Going further, many credit traders will use credit default swaps to express a bearish view on a company’s creditworthiness. They’re similar to options, except the buyer of the contract makes regular payments to the seller of the contract in exchange for protection, rather than a fixed, upfront price.
These are both negative carry trades that credit traders use to express a market neutral position.
Short Selling Stocks
In the stock market, the function of buying shares is much easier and cheaper than short-selling, unlike in the futures market. Short selling requires you to pay an interest rate on the shares you’re borrowing, making it a negative carry trade.
Locating shares typically involves typing a ticker into your trading platform’s locate montage and seeing if your broker has shares immediately available for you to borrow.
If not, you typically have to pay your broker a fee to go ‘locate’ shares from other securities lending desks. Sometimes shares aren’t even available to short, further exacerbating the disadvantages of short-selling in the equities market.
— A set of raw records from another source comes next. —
(* ===== verification/_CoqProject ===== *)
-Q . S2P
Prelude.v
Page.v
Ppn.v
Shared.v
Allocator.v
Reserved.v
Sv39Entry.v
Sv39.v
Sv39Walk.v
Sv39Spec.v
RangeSpec.v
UserMem.v
AddrSpace.v
Arena.v
Registry.v
Task.v
Executor.v
Ipc.v
Plic.v
Utf8.v
Syscall.v
Bytes.v
DuxMem.v
DuxIpc.v
DuxList.v
DeviceTree.v
VirtQueue.v
DriverArgs.v
InitDevices.v
KernelTree.v
Elf.v
Pci.v
PciDriver.v
PciIrq.v
VirtioPci.v
Boot.v
CMem.v
CString.v
CFormat.v
Minish.v
FatIo.v
Uart.v
Spawn.v
Abi.v
VirtioSetup.v
VirtioDevice.v
VirtioBlock.v
VirtioGpu.v
GpuDriver.v
Console.v
ScanCodes.v
VirtioInput.v
CStdio.v
Serial.v
CDir.v
Hart.v
Trap.v
Notify.v
Handler.v
Defer.v
Definition result_map {A B E} (f : A -> B) (r : result A E) : result B E :=
  match r with Ok a => Ok (f a) | Err e => Err e end.

Definition map_err {A E F} (f : E -> F) (r : result A E) : result A F :=
  match r with Ok a => Ok a | Err e => Err (f e) end.

Definition ok_or {A E} (e : E) (o : option A) : result A E :=
  match o with Some a => Ok a | None => Err e end.

(** What running a piece of code can do: return, panic (the profile sets
    [panic = "abort"], so nothing runs afterwards), or still be looping when
    the fuel given to a loop is used up. *)
Inductive outcome (A : Type) : Type :=
| Done (a : A)
| Panicked (why : string)
| OutOfFuel.
Arguments Done {A} a.
Arguments Panicked {A} why.
Arguments OutOfFuel {A}.

Definition obind {A B} (m : outcome A) (k : A -> outcome B) : outcome B :=
  match m with
  | Done a => k a
  | Panicked why => Panicked why
  | OutOfFuel => OutOfFuel
  end.

(** Code that reads and writes a state of type [S]. *)
Definition M (S A : Type) : Type := S -> outcome (A * S).

Definition ret {S A} (a : A) : M S A := fun s => Done (a, s).

Definition bind {S A B} (m : M S A) (k : A -> M S B) : M S B :=
  fun s => match m s with
           | Done (a, s') => k a s'
           | Panicked why => Panicked why
           | OutOfFuel => OutOfFuel
           end.

Definition panic {S A} (why : string) : M S A := fun _ => Panicked why.

Definition get {S} : M S S := fun s => Done (s, s).

Definition gets {S A} (f : S -> A) : M S A := fun s => Done (f s, s).

Definition modify {S} (f : S -> S) : M S unit := fun s => Done (tt, f s).

Definition unwrap {S A} (why : string) (o : option A) : M S A :=
  match o with Some a => ret a | None => panic why end.

Definition unwrap_ok {S A E} (why : string) (r : result A E) : M S A :=
  match r with Ok a => ret a | Err _ => panic why end.

(** The [?] operator: continue on [Ok], return the [Err] early. *)
Definition bind_ok {S A B E} (m : M S (result A E)) (k : A -> M S (result B E))
  : M S (result B E) :=
  bind m (fun r => match r with Ok a => k a | Err e => ret (Err e) end).

(** Lifting code on one part of a state to a pair, used for closures with
    captured variables. *)
Definition on_fst {S T X} (f : M S X) : M (S * T) X :=
  fun st => match f st.1 with
            | Done (x, s) => Done (x, (s, st.2))
            | Panicked why => Panicked why
            | OutOfFuel => OutOfFuel
            end.

Definition on_snd {S T X} (f : M T X) : M (S * T) X :=
  fun st => match f st.2 with
            | Done (x, t) => Done (x, (st.1, t))
            | Panicked why => Panicked why
            | OutOfFuel => OutOfFuel
            end.

Notation "'let!' x ':=' m 'in' k" := (obind m (fun x => k))
  (at level 10, x binder, m at level 100, k at level 200) : rust_scope.
Notation "'let*' x ':=' m 'in' k" := (bind m (fun x => k))
  (at level 10, x binder, m at level 100, k at level 200) : rust_scope.
Notation "'let?' x ':=' m 'in' k" := (bind_ok m (fun x => k))
  (at level 10, x binder, m at level 100, k at level 200) : rust_scope.
Notation "m ';;' k" := (bind m (fun _ => k))
  (at level 100, k at level 200, right associativity) : rust_scope.

#[global] Open Scope rust_scope.

(** ** Arrays

    Indexing by a machine integer; [nth_z] is [None] out of range, which is
    where the Rust code panics or, through a raw pointer, is undefined. *)

Definition nth_z {A} (l : list A) (i : Z) : option A :=
  if decide (0 <= i) then l !! Z.to_nat i else None.

Definition set_z {A} (l : list A) (i : Z) (x : A) : list A :=
  if decide (0 <= i) then <[Z.to_nat i := x]> l else l.

Definition zlen {A} (l : list A) : Z := Z.of_nat (length l).

Section arrays.
Context {A : Type}.
Implicit Types (l : list A) (i j : Z) (x : A).

Lemma zlen_nonneg l : 0 <= zlen l.
Proof. unfold zlen. lia. Qed.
Those shares that your broker located for you have to come from another shareholder. And that shareholder is going to charge you interest for borrowing his shares.
For highly liquid equities like SPY or AAPL, the fee is typically very modest.
However, if the stock is heavily targeted by short sellers or has a low float, the fee can explode north of 100% and is subject to change at any time. If you’ve never shorted stocks before, take a look at Interactive Brokers’ most expensive borrows:
Of course, many of these are illiquid ETFs, preferred shares, and OTC stocks, but some of these are actual, actively traded common stocks.
Furthermore, short sellers must pay dividends, if any, to the original lender of the shares, further adding to the negative carry of short selling stocks.
Carry trades are frequently used for “window dressing” by fund managers. Because carry trades tend to provide a smooth stream of income for a long time without loss, managers can create the illusion of a low-risk, high-return strategy in order to fool investors.
There are many such cases of fund managers simply systematically selling premium in the SPX and because they happened to start the fund during a period of persistently low volatility in the US equities market, their strategy looked ironclad–very low drawdowns and consistent returns.